I'm making a hanging wall cabinet out of 3/4" cabinet grade red oak plywood with red oak face frame. The cabinet will be 36 " tall X 36" wide X 12" deep. The shelves will be adjustable. I will hang it via a French Cleat. I plan to attach the top and bottom to the sides with biscuits and reinforce these joints with SPAX or GRK screws driven through the sides. Instead of plugging or filling the screw holes I will apply 1/4" plywood panels to the sides to hide the screws.
What length screws would you recommend that I use?
Thank You


----------



## Loren (May 30, 2008)

1-5/8" screws are fine imo. Probably overkill even but when I use biscuits for cabinets that's the size I use.


----------



## CWWoodworking (Nov 28, 2017)

I use #6×2" zip-r from Hafele. Lately I just pocket hole cabinet boxes. IMO it's easier.


----------



## 1thumb (Jun 30, 2012)

I first heard french cleats referred to as dutch hangars. Years later i watched an episode of this old house filmed somewhere in europe. wherever it was, when you moved, you took the kitchen cabinets with you. ie, dutch hangars


----------



## JIMMIEM (Feb 5, 2016)

> I first heard french cleats referred to as dutch hangars. Years later i watched an episode of this old house filmed somewhere in europe. wherever it was, when you moved, you took the kitchen cabinets with you. ie, dutch hangars
> 
> - 1thumb


The next time I move it will be to a nursing home or boot hill. I'm using French Cleats because they will make it easier to hang the cabinet by myself.


----------



## Sark (May 31, 2017)

I always used #8 1 1/2" screws for cabinet assembly. Never a fan of Spax or Grx for that matter, I settled on square drive from McFeely. My favorites are ProMaster. Like Spax in that they have a wavey thread that cuts its way through, nibs to make it self tapping. Where they are vastly superior is grip. The square drive gives so much better grip than star driver. Sharper than the competition too…and I've done lots and lots of cabinets with them.


----------



## JIMMIEM (Feb 5, 2016)

> I always used #8 1 1/2" screws for cabinet assembly. Never a fan of Spax or Grx for that matter, I settled on square drive from McFeely. My favorites are ProMaster. Like Spax in that they have a wavey thread that cuts its way through, nibs to make it self tapping. Where they are vastly superior is grip. The square drive gives so much better grip than star driver. Sharper than the competition too…and I've done lots and lots of cabinets with them.
> 
> - Sark


Because I will be putting the screws into the end grain of the top and bottom boards I will pre-drill. In this application I figure the screws will be under shear load. GRK gets good reviews for attaching kitchen cabinets to wall studs.


----------



## CWWoodworking (Nov 28, 2017)

With #6 you don't have to predrill. Don't worry about shear strength. The wood will fail before you break 6 or 8.


----------



## JIMMIEM (Feb 5, 2016)

> With #6 you don't have to predrill. Don't worry about shear strength. The wood will fail before you break 6 or 8.
> 
> - CWWoodworking


In that case if the top and bottom of the cabinet are 13 inches wide and I use 5 #20 biscuits to secure them to the cabinet sides do you think the screws are overkill?


----------



## CWWoodworking (Nov 28, 2017)

If your using biscuits, I'd screw it. Just because you wouldn't have to leave it clamped.

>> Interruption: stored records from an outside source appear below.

(* ===== verification/ProcessorExamples.v ===== *)
(** * The block processor and an election on a small ledger

    The blocks of the small ledger arrive in reverse order, one of them twice,
    and the store is flushed while two of them wait.  Then an election for the last
    block of the small ledger, which nobody contests, and a vote of the genesis account
    for it. *)
From Stdlib Require Import ZArith Lia List.
From stdpp Require Import prelude gmap.
From S2P Require Import Prelude Lists Numbers Streams Blocks Store Ledger StoreFacts LedgerInv LedgerQueries LedgerExtend LedgerShrink LedgerProcess LedgerRollback LedgerUndo LedgerUnique LedgerTheorems LedgerSub LedgerExamples Votes VotesExamples Work Unchecked Processor Forks GapCache Convergence Elections ElectionTheorems.

#[local] Existing Instance in_order.

(** A clock by which almost every transaction is cut short. *)
#[local] Instance sample_node : NodeEnvironment := {|
  steady_clock i := 900 * Z.of_nat i;
  not_an_account := 1;
  bootstrap_fraction_numerator := 1;
  hash_order l := l;
  hash_order_perm l := Permutation_refl l
|}.

Definition sample_arrivals : list event :=
  [Add (Item (Send send_3) false); Turn; Turn; Add (Item (Open open_2) false); Turn; Turn; Flush_store;
   Turn; Add (Item (Open open_2) false); Turn; Add (Item (Send send_1) false); Turn].

(** All blocks of a ledger. *)
Definition block_list (s : store) : list (Z * block) :=
  let of_table (m : gmap Z entry) := (fun e => (fst e, fst (snd e))) <$> map_to_list m in
  of_table (send_blocks s) ++ of_table (receive_blocks s) ++ of_table (open_blocks s)
  ++ of_table (change_blocks s) ++ of_table (send_blocks_v2 s).

Lemma block_listed s x b : block_get s x = Some b -> (x, b) ∈ block_list s.
Proof.
  intros Hx. unfold block_list.
  assert (Hin : forall (m : gmap Z entry) k, m !! x = Some (b, k) ->
      (x, b) ∈ (fun e : Z * entry => (fst e, fst (snd e))) <$> map_to_list m).
  { intros m k Hm. apply list_elem_of_fmap. exists (x, (b, k)). split; [done|]. by apply elem_of_map_to_list. }
  rewrite !elem_of_app. unfold block_get, block_get_raw in Hx.
  destruct (send_blocks s !! x) as [[? ?]|] eqn:E1; [injection Hx as ->; left; by eapply Hin|].
  destruct (receive_blocks s !! x) as [[? ?]|] eqn:E2; [injection Hx as ->; right; left; by eapply Hin|].
  destruct (open_blocks s !! x) as [[? ?]|] eqn:E3; [injection Hx as ->; right; right; left; by eapply Hin|].
  destruct (change_blocks s !! x) as [[? ?]|] eqn:E4; [injection Hx as ->; right; right; right; left; by eapply Hin|].
  destruct (send_blocks_v2 s !! x) as [[? ?]|] eqn:E5; [injection Hx as ->; right; right; right; right; by eapply Hin|done].
Qed.

Lemma blocks_of_4 : block_list ledger_4 =
  [(send_3_hash, Send send_3); (send_1_hash, Send send_1); (open_2_hash, Open open_2); (live_genesis_hash, Open live_genesis)].
Proof. vm_compute. reflexivity. Qed.

Lemma size_of_4 : size (all_hashes ledger_4) = 4%nat.
Proof. vm_compute. reflexivity. Qed.

Lemma found_in_4 :
  block_get ledger_4 (hash (Send send_3)) = Some (Send send_3)
  /\ block_get ledger_4 (hash (Open open_2)) = Some (Open open_2)
  /\ block_get ledger_4 (hash (Send send_1)) = Some (Send send_1).
Proof. rewrite send_3_hashed, open_2_hashed, send_1_hashed. split_and!; vm_compute; reflexivity. Qed.


(** ** Signatures *)


(** ** A fork of the first send *)

Definition fork_1_hash : Z := 43782612084175738422730172878486119752442687019003451157509903646557173432457.
Definition fork_1 : send_block :=
  SendBlock (SendHashables live_genesis_hash other_account (genesis_amount - 200)) (toy_sign live_account fork_1_hash) 0.

Lemma fork_1_hashed : hash (Send fork_1) = fork_1_hash.
Proof. vm_compute. reflexivity. Qed.
Lemma fork_1_admissible : admissible (Send fork_1).
Proof. show_admissible fork_1_hashed. Qed.

Definition node_3 : node := Node ledger_3 unchecked_empty [] 0 [].

(** The open block that received the first send goes with it. *)
Lemma forced_block_replaces_fork_witness :
  exists r nd', (replace_forced (Send fork_1) ;;; process_receive_one (Send fork_1))%m node_3 = Ok (r, nd')
  /\ ~ displaced (code r) /\ block_get (n_store nd') send_1_hash = None
  /\ (forall x b', x <> hash (Send fork_1) -> block_get (n_store nd') x = Some b' -> block_get ledger_3 x = Some b')
  /\ (code r = progress -> block_get (n_store nd') (hash (Send fork_1)) = Some (Send fork_1)).
Proof.
  apply (forced_block_replaces_fork live_genesis 3 node_3 (Send fork_1) (Send send_1) send_1_hash
    reach_3 (fuel_ok 3 ltac:(lia))).
  - apply (bool_decide_unpack _). vm_compute. exact I.
  - exact fork_1_admissible.
  - rewrite fork_1_hashed. vm_compute. reflexivity.
  - split_and!; [vm_compute; reflexivity..|discriminate].
  - rewrite fork_1_hashed. discriminate.
  - vm_compute. reflexivity.
  - exact (fun H => H).
Defined.

(** A copy of the open block with more work and no signature. *)
Lemma known_block_loses_its_signature_witness :
  exists nd', process_receive_one (Open (OpenBlock (open_h open_2) 0 3)) node_3 = Ok (failed old, nd')
  /\ block_get (n_store nd') (hash (Open open_2)) = Some (Open (OpenBlock (open_h open_2) 0 3))
  /\ forall x, x <> hash (Open open_2) -> block_get (n_store nd') x = block_get ledger_3 x.
Proof.
  apply (known_block_loses_its_signature live_genesis 3 node_3 open_2 0 3 reach_3 (fuel_ok 3 ltac:(lia))).
  - rewrite open_2_hashed. vm_compute. reflexivity.
  - vm_compute. reflexivity.
Defined.

(** ** Gaps *)

Definition node_gap : node := Node ledger_1 unchecked_empty [GapInformation 0 9 (votes_new 1 (Send send_3))] 20 [].

Lemma node_gap_ok : gaps_ok (n_gaps node_gap).
Proof. split; [apply NoDup_singleton|by repeat constructor|cbn; unfold gap_cache_max; lia]. Qed.

Lemma node_gap_past g : g ∈ n_gaps node_gap -> arrival g <= steady_clock (n_readings node_gap).
Proof.
  intros Hg. apply elem_of_cons in Hg as [->|Hg]; [apply (bool_decide_unpack _); vm_compute; exact I|].
  destruct (not_elem_of_nil _ Hg).
Qed.

Lemma gap_cache_add_exact_witness :
  let now := steady_clock (n_readings node_gap) in
  exists n', gap_cache_add (Open open_2) node_gap = Ok (tt, n') /\ gaps_ok (n_gaps n')
  /\ n_store n' = n_store node_gap /\ n_unchecked n' = n_unchecked node_gap
  /\ match gap_find (hash (Open open_2)) (n_gaps node_gap) with
     | Some info => forall g, g ∈ n_gaps n' <->
         g = GapInformation now (hash (Open open_2)) (gap_votes info)
         \/ g ∈ n_gaps node_gap /\ gap_hash g <> hash (Open open_2)
     | None => n_gaps n' = (if (length (n_gaps node_gap) <? gap_cache_max)%nat then n_gaps node_gap else tail (n_gaps node_gap))
                           ++ [GapInformation now (hash (Open open_2)) (votes_new not_an_account (Open open_2))]
     end.
Proof. exact (gap_cache_add_exact node_gap (Open open_2) node_gap_ok node_gap_past). Defined.

Lemma purge_old_exact_witness :
  exists n', purge_old node_gap = Ok (tt, n') /\ gaps_ok (n_gaps n')
  /\ (forall g, g ∈ n_gaps n' -> g ∈ n_gaps node_gap)
  /\ (forall g, g ∈ n_gaps node_gap -> g ∉ n_gaps n' -> arrival g < 18000 - 10000)
  /\ (n_gaps n' = [] \/ exists g r, hash_order (n_gaps n') = g :: r /\ 18000 - 10000 <= arrival g)
  /\ (forall g r, hash_order (n_gaps node_gap) = g :: r -> 18000 - 10000 <= arrival g -> n_gaps n' = n_gaps node_gap).
Proof. exact (purge_old_exact node_gap node_gap_ok). Defined.

#[local] Existing Instance sample_node.

Lemma good_ledger_4 : good_ledger live_genesis ledger_4.
Proof. exists 4%nat. split; [exact reach_4|apply fuel_ok; lia]. Qed.

Lemma no_wallets_ok : wallets_ok [].
Proof. intros w Hw. destruct (not_elem_of_nil _ Hw). Qed.

Lemma no_inactive_supply : fits 128 0.
Proof. unfold fits. lia. Qed.

Definition active_0 : active_transactions := new_active ledger_4 votes_seen 0.
Definition election_1 : election_info := ElectionInfo 7 (votes_new 1 (Send send_3)) 0 (Send send_3) false.
Definition active_1 : active_transactions :=
  Active ledger_4 votes_seen {[ 0%nat := election_1 ]} 1 [ConflictInfo send_1_hash 0 0] 1 [].

Lemma started : active_start [] (Send send_3) 7 active_0 = Ok (false, active_1).
Proof.
  unfold active_start. erewrite st_bind_ok by reflexivity. cbn [active_0 roots new_active roots_find find].
  unfold election_new. erewrite st_bind_ok.
  2:{ erewrite st_bind_ok by reflexivity. erewrite st_bind_ok by reflexivity.
      cbn [at_store active_0 new_active]. rewrite send_3_hashed.
      rewrite st_assert_true by (vm_compute; reflexivity). erewrite st_bind_ok by reflexivity.
      erewrite st_bind_ok by reflexivity. reflexivity. }
  reflexivity.
Qed.

Lemma send_3_ok : block_ok (Send send_3).
Proof. exact (proj1 send_3_admissible). Qed.

Lemma sample_election : election_run live_genesis [] 0 [Other_event] active_0 active_1.
Proof.
  eapply run_cons; [|apply run_nil]. eapply (step_start _ _ _ (Send send_3) 7 false); [|exact send_3_ok|exact started].
  rewrite send_3_hashed. vm_compute. reflexivity.
Qed.

Lemma elections_never_fail_witness :
  (forall b act, block_exists (at_store active_1) (hash b) = true -> block_ok b ->
     exists r a', active_start [] b act active_1 = Ok (r, a') /\ active_block a' b = true
     /\ (r = true <-> active_block active_1 b = true))
  /\ (forall v, vote_ok v -> validate_message (v_account v) (vote_hash v) (v_signature v) = false ->
     exists a', active_vote 0 v active_1 = Ok (tt, a') /\ roots a' = roots active_1)
  /\ (forall e, Broadcast_winner e ∈ tasks active_1 ->
     exists a', broadcast_winner [] e active_1 = Ok (tt, a') /\ roots a' = roots active_1)
  /\ exists a', announce_votes 0 active_1 = Ok (tt, a').
Proof.
  exact (elections_never_fail live_genesis [] 0 no_wallets_ok no_inactive_supply ledger_4 votes_seen 0 [Other_event]
    active_1 good_ledger_4 votes_seen_ok sample_election).
Defined.

(** Four announcements. *)
Definition announced (a : active_transactions) : active_transactions :=
  match announce_votes 0 a with Ok (_, a') => a' | Fault _ => a end.

Lemma announced_step gb a :
  match announce_votes 0 a with Ok _ => true | Fault _ => false end = true ->
  election_step gb [] 0 Announcement a (announced a).
Proof.
  unfold announced. destruct (announce_votes 0 a) as [[u a']|] eqn:He; [|done]. intros _.
  exact (step_announce gb [] 0 u a a' He).
Qed.

Definition active_5 : active_transactions := announced (announced (announced (announced active_1))).

Lemma sample_announcements : election_run live_genesis [] 0 (replicate 4 Announcement) active_1 active_5.
Proof.
  eapply run_cons; [apply announced_step; vm_compute; reflexivity|].
  eapply run_cons; [apply announced_step; vm_compute; reflexivity|].
  eapply run_cons; [apply announced_step; vm_compute; reflexivity|].
  eapply run_cons; [apply announced_step; vm_compute; reflexivity|]. apply run_nil.
Qed.


Lemma run_app gb ws q hs hs' a a1 a2 :
  election_run gb ws q hs a a1 -> election_run gb ws q hs' a1 a2 -> election_run gb ws q (hs ++ hs') a a2.
Proof. induction 1 as [a|h hs a b c Hs _ IH]; intros Hr; [exact Hr|]. eapply run_cons; [exact Hs|by apply IH]. Qed.

Lemma elections_confirm_once_witness :
  (confirmations 0 (tasks active_5) <= 1)%nat
  /\ (forall b act, Process_confirmed 0 b act ∈ tasks active_5 ->
      exists i, heap active_5 !! 0%nat = Some i /\ confirmed i = true /\ last_winner i = b /\ confirmation_action i = act
      /\ root b = votes_id (e_votes i))
  /\ (forall i, heap active_5 !! 0%nat = Some i -> confirmed i = true -> confirmations 0 (tasks active_5) = 1%nat).
Proof.
  exact (elections_confirm_once live_genesis [] 0 no_wallets_ok no_inactive_supply ledger_4 votes_seen 0
    ([Other_event] ++ replicate 4 Announcement) active_5 good_ledger_4 votes_seen_ok
    (run_app _ _ _ _ _ _ _ _ sample_election sample_announcements) 0).
Defined.

(** The genesis account, which represents itself, votes. *)
Definition supply_4 : Z := 150.

Lemma supply_4_right : supply 0 ledger_4 = Ok supply_4.
Proof. vm_compute. reflexivity. Qed.

Lemma active_vote_exact_witness :
  exists a' i' t b, active_vote 0 vote_live active_1 = Ok (tt, a')
  /\ roots a' = roots active_1 /\ heap a' = <[0%nat := i']> (heap active_1)
  /\ e_votes i' = snd (votes_vote vote_live (e_votes election_1)) /\ winner ledger_4 (e_votes i') = Some (t, b)
  /\ confirmed i' = false || (supply_4 / 2 <? t)
  /\ last_winner i' = (if negb false && (supply_4 / 2 <? t) then b else Send send_3).
Proof.
  apply (active_vote_exact live_genesis [] 0 no_wallets_ok no_inactive_supply ledger_4 votes_seen 0 [Other_event]
    active_1 good_ledger_4 votes_seen_ok sample_election vote_live (ConflictInfo send_1_hash 0 0) election_1 supply_4).
  - apply made_vote_ok; [unfold fits; lia|exact send_3_ok|unfold fits; vm_compute; split; [discriminate|reflexivity]].
  - apply made_vote_valid.
  - vm_compute. reflexivity.
  - reflexivity.
  - exact supply_4_right.
Defined.

Lemma announcements_not_limited_witness :
  exists a', announce_votes 0 active_1 = Ok (tt, a')
  /\ broadcasts (tasks a') = broadcasts (tasks active_1) ++ (conflict_election <$> roots active_1).
Proof.
  exact (announcements_not_limited live_genesis [] 0 no_wallets_ok no_inactive_supply ledger_4 votes_seen 0 [Other_event]
    active_1 good_ledger_4 votes_seen_ok sample_election).
Defined.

Honestly 4 screws per corner for a 13" cabinet is plenty strong. Once it's on the wall it will never fail.

The only thing I'd be concerned with on a 36" cabinet would be shelf sagging. I'd probably use a hardwood stiffener.


----------



## JIMMIEM (Feb 5, 2016)

> If your using biscuits, I'd screw it. Just because you wouldn't have to leave it clamped.
> 
> Honestly 4 screws per corner for a 13" cabinet is plenty strong. Once it's on the wall it will never fail.
> 
> ...


I may go with just the biscuits and see what happens. I can always add screws and end panels later. I'll leave the face frame a little wide so if I have to add end panels I'll be able to flush trim then.
I checked Sagulator and will add solid edging or thicken the shelves. I have a tendency to overbuild…..probably due to lack of experience.
I don't mind having to leave it clamped for a while….no rush…..this has been in the planning stage forever.


----------



## JackDuren (Oct 10, 2015)

> 1-5/8" screws are fine imo. Probably overkill even but when I use biscuits for cabinets that s the size I use.
> 
> - Loren


+1. That's all we used in commercial cabinetry..


----------



## JIMMIEM (Feb 5, 2016)

Am I overthinking this? If the top and bottom of the cabinet are 13 inches wide and I use 3 #20 biscuits on the end of each piece can I skip the screws? The French cleat will abutt the top of the cabinet and have a biscuit into the cabinet sides. The cabinet back panel will be 1/4" ply and dadoed into the cabinet sides, top, and bottom.


----------



## Sark (May 31, 2017)

I don't know why you want to skip the screws. I'd skip the biscuits if I were making the cabinet. Our process was to pin nail the pieces to hold them in place. Then pre-drill when needed. Then screw. Simple and fast and strong.

Are screws stronger than biscuits? My guess is that they are just as strong for this purpose if not stronger. We avoided glue whenever possible, and in cabinet-box making its usually possible.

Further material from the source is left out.